▸ Information given:
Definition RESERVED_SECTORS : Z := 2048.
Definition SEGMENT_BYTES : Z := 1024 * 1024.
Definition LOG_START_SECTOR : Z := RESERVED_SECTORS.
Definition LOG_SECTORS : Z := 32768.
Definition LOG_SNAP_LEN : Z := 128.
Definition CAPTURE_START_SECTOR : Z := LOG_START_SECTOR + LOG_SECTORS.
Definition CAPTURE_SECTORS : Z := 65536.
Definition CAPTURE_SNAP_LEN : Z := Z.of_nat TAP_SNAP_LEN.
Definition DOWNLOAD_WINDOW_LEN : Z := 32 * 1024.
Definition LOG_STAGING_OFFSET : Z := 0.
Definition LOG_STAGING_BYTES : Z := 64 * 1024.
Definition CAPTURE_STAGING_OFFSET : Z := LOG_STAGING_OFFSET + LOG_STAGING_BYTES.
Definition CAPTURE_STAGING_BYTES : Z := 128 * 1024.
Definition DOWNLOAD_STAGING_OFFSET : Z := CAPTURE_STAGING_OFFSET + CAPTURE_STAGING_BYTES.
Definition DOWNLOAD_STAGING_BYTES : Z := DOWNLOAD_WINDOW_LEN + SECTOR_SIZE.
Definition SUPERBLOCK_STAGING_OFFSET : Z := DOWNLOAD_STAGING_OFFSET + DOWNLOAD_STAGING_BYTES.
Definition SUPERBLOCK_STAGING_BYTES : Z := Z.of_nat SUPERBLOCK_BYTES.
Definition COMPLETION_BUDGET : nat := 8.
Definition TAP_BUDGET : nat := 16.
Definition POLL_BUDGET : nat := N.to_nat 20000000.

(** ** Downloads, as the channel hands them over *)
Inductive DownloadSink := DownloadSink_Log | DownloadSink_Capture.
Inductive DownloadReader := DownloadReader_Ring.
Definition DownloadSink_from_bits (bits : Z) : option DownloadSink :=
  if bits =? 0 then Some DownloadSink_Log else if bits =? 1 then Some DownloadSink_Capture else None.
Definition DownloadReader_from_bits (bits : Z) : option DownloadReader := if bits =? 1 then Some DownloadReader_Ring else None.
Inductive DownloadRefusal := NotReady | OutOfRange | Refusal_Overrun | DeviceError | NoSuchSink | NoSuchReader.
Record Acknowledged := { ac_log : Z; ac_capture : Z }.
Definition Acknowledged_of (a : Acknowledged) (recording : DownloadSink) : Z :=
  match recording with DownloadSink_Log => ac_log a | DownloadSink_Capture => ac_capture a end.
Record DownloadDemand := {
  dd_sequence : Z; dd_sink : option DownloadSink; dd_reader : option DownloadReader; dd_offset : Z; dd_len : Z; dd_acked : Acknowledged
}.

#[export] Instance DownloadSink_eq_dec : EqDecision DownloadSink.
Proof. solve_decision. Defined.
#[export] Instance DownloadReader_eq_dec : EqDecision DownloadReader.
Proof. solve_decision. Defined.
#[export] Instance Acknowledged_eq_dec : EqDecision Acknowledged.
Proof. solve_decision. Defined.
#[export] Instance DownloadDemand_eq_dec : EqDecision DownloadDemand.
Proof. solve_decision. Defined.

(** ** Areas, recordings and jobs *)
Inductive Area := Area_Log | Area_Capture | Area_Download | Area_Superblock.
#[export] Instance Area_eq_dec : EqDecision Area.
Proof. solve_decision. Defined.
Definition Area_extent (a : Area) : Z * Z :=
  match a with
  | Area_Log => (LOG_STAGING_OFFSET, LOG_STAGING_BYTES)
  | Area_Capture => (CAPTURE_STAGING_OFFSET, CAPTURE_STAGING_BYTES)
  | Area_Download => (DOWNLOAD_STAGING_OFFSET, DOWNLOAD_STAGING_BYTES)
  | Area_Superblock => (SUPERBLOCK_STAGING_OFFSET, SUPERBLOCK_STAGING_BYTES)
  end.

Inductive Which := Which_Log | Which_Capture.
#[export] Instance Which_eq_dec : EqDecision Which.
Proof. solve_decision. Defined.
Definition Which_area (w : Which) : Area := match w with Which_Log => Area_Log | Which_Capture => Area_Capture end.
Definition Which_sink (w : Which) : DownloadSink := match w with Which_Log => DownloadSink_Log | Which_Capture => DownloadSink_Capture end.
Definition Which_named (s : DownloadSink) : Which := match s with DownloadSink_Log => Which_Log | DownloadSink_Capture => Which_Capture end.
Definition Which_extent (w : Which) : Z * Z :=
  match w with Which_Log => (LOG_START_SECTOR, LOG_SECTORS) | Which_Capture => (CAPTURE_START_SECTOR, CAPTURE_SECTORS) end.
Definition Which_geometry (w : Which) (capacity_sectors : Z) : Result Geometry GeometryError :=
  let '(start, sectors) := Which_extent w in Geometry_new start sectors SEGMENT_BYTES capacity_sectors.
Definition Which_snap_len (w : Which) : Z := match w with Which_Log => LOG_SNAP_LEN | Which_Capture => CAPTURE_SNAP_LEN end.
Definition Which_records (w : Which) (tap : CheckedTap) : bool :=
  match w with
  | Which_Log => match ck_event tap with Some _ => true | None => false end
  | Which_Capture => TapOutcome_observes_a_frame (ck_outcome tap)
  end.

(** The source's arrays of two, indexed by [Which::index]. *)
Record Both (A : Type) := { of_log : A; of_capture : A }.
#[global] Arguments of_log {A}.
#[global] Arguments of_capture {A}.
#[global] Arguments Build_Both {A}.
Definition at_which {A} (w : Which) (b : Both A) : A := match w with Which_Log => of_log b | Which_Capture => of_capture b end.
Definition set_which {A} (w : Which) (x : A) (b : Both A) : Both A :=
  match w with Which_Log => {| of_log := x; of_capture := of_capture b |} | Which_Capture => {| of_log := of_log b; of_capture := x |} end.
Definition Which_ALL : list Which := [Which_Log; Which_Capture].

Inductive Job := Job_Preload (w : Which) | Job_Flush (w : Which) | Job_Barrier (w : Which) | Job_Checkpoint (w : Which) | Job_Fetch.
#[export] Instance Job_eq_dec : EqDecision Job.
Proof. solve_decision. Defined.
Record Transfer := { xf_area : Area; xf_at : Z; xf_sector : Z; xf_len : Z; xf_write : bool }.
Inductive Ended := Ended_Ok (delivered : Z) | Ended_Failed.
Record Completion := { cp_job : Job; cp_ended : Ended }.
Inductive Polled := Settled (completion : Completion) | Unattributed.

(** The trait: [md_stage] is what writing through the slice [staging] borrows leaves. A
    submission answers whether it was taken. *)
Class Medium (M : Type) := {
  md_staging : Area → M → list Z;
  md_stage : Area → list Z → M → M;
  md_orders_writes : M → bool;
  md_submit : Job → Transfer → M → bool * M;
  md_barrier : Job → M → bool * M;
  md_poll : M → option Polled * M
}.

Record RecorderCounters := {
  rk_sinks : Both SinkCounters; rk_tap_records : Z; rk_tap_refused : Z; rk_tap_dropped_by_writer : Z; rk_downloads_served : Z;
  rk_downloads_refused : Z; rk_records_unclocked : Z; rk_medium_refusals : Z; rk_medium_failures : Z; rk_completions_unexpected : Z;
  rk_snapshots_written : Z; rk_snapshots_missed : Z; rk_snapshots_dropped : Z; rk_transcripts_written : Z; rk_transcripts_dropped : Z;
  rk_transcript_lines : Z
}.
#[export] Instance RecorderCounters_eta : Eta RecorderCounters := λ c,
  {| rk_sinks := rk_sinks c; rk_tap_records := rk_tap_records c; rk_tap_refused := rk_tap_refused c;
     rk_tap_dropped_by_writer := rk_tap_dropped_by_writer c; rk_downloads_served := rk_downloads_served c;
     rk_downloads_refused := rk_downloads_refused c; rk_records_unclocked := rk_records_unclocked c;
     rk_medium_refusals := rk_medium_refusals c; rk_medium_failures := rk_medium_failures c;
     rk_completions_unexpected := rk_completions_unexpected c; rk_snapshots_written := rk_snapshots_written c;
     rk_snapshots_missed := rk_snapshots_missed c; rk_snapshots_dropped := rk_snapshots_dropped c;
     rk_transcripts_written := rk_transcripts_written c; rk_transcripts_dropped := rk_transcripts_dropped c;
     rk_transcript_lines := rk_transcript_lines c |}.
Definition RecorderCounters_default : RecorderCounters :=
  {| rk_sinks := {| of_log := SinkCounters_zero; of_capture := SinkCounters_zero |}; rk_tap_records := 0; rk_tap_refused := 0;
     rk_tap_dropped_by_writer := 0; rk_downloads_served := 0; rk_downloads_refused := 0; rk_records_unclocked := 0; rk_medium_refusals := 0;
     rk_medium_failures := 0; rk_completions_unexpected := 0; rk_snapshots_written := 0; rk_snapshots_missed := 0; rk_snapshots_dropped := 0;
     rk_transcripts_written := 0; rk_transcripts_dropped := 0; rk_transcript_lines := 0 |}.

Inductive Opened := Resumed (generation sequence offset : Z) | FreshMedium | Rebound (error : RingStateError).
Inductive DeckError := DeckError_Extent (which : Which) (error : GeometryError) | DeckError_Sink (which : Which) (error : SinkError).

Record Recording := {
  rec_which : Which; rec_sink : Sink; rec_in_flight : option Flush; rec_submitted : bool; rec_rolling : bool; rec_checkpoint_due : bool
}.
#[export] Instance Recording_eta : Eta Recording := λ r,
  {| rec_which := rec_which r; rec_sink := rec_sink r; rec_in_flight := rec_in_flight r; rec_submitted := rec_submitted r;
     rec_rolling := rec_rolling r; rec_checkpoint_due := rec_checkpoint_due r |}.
* * *
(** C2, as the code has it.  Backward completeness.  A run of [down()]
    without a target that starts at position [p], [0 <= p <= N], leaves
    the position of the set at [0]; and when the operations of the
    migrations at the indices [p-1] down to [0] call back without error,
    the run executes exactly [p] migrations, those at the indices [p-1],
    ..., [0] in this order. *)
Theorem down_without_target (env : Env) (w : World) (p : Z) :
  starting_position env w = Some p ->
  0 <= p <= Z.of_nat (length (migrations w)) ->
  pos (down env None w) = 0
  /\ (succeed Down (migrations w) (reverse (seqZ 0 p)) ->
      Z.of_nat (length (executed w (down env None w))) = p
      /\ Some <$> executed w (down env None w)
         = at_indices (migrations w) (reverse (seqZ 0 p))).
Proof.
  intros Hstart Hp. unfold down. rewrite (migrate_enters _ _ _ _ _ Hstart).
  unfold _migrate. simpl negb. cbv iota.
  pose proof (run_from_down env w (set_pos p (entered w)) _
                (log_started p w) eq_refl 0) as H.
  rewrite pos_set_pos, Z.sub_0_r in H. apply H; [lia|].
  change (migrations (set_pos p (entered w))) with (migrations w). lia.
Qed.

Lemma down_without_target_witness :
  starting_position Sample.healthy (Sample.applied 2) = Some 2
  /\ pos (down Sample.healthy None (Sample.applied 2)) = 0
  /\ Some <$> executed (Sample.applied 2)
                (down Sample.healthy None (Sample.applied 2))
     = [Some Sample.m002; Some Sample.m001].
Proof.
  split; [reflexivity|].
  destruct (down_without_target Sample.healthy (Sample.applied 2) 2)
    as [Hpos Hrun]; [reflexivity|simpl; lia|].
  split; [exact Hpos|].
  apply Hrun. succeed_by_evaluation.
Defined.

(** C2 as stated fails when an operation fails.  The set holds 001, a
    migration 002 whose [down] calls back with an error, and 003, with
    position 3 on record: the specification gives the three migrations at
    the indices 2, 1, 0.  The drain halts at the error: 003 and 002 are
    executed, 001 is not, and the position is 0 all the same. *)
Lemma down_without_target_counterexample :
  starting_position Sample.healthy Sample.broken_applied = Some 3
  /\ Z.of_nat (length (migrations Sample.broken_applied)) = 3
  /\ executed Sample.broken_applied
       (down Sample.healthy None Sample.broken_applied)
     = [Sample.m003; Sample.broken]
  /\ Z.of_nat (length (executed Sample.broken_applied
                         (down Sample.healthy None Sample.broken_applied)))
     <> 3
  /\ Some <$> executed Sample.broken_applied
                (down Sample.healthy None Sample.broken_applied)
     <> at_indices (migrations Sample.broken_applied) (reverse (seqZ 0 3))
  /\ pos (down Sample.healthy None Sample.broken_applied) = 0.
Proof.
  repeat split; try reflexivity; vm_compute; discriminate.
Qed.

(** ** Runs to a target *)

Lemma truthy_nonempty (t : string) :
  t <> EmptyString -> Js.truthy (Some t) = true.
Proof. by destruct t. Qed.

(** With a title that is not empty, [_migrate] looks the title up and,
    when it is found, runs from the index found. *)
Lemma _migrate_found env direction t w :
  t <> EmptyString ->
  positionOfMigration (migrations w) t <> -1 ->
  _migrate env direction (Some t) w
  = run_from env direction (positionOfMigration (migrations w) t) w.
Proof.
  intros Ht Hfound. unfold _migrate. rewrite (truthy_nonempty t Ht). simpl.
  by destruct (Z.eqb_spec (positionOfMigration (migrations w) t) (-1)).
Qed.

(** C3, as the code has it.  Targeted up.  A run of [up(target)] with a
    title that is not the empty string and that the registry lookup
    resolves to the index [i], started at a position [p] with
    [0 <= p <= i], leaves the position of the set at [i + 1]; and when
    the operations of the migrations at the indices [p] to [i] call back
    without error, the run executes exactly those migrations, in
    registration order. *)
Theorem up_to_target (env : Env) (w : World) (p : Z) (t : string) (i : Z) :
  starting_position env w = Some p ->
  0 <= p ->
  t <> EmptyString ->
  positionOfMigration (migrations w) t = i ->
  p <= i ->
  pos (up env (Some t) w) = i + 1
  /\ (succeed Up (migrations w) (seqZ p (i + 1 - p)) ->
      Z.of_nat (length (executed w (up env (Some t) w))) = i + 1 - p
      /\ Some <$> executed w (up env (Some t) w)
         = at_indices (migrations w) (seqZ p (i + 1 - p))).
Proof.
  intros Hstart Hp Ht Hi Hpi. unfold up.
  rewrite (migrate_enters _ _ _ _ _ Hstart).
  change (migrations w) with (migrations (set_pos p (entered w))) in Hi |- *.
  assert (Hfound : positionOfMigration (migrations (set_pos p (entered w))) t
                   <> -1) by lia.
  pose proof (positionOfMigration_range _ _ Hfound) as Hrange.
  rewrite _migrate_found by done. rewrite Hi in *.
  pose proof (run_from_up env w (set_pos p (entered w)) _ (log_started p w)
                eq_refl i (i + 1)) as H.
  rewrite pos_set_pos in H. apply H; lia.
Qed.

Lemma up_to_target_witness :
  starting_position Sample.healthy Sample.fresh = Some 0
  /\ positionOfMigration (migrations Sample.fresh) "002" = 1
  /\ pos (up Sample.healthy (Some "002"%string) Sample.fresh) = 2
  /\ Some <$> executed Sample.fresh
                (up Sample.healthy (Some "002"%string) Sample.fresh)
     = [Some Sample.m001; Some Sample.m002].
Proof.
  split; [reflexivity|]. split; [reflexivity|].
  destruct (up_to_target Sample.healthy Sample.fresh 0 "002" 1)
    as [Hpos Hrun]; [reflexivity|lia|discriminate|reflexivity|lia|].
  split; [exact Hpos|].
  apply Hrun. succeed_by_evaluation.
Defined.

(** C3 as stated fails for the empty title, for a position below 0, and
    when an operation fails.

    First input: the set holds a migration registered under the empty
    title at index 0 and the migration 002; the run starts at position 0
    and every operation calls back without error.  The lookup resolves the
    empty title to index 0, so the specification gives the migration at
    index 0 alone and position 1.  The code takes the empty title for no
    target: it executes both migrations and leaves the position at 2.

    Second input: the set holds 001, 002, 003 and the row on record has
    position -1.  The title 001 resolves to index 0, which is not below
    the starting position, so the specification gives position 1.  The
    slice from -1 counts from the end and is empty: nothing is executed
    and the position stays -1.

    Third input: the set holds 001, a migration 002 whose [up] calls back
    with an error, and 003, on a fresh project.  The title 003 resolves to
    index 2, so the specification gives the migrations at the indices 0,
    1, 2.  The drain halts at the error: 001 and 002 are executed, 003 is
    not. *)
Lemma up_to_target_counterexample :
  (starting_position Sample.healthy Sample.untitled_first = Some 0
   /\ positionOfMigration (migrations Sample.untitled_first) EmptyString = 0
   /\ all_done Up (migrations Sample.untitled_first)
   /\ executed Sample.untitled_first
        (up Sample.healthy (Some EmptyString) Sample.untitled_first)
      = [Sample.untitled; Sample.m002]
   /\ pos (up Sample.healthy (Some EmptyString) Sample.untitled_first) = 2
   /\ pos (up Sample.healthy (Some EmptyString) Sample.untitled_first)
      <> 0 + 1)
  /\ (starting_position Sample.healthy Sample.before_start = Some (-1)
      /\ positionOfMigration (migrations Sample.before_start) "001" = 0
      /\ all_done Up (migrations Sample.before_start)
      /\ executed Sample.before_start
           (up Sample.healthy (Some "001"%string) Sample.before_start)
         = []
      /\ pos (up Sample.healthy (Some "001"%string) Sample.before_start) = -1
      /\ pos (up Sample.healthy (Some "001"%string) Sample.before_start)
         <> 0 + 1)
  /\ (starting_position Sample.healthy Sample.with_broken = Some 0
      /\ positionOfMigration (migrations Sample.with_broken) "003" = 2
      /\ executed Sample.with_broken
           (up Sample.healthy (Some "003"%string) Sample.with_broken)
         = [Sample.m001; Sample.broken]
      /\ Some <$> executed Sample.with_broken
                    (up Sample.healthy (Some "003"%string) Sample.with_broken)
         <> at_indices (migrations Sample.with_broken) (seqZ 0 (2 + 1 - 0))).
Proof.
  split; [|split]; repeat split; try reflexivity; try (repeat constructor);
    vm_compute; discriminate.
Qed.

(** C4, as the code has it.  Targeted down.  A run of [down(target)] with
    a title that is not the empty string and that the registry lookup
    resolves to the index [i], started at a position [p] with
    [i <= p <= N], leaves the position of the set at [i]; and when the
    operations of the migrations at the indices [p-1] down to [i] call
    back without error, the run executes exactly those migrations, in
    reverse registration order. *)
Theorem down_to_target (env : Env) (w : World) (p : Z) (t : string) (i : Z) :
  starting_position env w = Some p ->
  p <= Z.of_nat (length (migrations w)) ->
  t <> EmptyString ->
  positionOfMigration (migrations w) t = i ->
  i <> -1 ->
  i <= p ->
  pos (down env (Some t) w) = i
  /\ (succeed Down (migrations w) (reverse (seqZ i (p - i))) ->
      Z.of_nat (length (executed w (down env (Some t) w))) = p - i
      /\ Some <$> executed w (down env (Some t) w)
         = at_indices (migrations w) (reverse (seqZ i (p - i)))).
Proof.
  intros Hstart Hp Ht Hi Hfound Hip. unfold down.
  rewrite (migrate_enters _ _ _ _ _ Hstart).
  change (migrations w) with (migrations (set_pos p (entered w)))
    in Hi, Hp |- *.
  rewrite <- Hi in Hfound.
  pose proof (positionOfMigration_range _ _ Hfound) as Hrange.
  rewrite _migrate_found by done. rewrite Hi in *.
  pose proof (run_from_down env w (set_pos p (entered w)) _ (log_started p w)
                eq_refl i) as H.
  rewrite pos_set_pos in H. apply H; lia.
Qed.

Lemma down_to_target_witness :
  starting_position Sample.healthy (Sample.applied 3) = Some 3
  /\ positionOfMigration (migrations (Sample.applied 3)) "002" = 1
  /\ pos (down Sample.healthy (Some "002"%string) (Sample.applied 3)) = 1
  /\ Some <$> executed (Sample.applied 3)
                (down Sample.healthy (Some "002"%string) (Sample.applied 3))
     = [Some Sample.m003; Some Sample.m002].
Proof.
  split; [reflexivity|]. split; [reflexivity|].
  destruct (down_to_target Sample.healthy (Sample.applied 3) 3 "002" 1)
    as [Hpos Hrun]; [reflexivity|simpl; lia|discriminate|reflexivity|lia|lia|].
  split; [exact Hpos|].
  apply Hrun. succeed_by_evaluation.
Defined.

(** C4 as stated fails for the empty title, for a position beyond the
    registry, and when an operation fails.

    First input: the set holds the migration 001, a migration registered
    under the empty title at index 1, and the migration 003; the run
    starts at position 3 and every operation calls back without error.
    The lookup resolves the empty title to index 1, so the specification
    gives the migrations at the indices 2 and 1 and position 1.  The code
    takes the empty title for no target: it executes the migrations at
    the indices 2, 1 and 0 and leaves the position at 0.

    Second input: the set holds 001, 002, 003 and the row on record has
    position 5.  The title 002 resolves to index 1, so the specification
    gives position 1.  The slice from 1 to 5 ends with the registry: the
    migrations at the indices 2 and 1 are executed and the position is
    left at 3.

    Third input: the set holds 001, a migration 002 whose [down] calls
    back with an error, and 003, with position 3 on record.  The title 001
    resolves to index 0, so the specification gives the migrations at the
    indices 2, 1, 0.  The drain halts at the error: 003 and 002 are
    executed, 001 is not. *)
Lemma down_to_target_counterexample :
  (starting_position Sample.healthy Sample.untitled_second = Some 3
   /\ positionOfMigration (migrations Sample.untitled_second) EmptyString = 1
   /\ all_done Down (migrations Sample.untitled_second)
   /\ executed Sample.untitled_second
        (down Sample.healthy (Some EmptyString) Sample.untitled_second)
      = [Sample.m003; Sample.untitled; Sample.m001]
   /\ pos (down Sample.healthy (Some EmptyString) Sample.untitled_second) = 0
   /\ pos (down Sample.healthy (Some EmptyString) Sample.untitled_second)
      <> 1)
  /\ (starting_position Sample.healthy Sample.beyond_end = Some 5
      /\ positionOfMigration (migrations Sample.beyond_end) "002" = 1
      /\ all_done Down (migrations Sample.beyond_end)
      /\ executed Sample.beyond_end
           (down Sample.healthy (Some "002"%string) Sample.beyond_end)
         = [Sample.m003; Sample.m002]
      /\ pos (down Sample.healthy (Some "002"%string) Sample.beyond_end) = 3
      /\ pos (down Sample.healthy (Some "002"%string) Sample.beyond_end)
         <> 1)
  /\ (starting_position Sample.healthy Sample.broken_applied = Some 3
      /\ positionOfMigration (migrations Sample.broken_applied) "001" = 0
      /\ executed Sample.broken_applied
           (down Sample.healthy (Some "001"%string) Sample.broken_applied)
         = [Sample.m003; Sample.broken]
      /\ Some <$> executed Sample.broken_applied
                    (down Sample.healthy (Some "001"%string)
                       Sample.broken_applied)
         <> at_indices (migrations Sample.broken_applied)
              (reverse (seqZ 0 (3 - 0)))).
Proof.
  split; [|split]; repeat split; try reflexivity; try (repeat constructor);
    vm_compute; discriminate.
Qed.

▸ What you should do:
Only one stretch of the data above is needed. Restate it word for word, from the line containing "Definition DOWNLOAD_WINDOW_LEN : Z" through the line containing "Definition DOWNLOAD_STAGING_OFFSET : Z", both ends included.

▸ Reply:
Definition DOWNLOAD_WINDOW_LEN : Z := 32 * 1024.
Definition LOG_STAGING_OFFSET : Z := 0.
Definition LOG_STAGING_BYTES : Z := 64 * 1024.
Definition CAPTURE_STAGING_OFFSET : Z := LOG_STAGING_OFFSET + LOG_STAGING_BYTES.
Definition CAPTURE_STAGING_BYTES : Z := 128 * 1024.
Definition DOWNLOAD_STAGING_OFFSET : Z := CAPTURE_STAGING_OFFSET + CAPTURE_STAGING_BYTES.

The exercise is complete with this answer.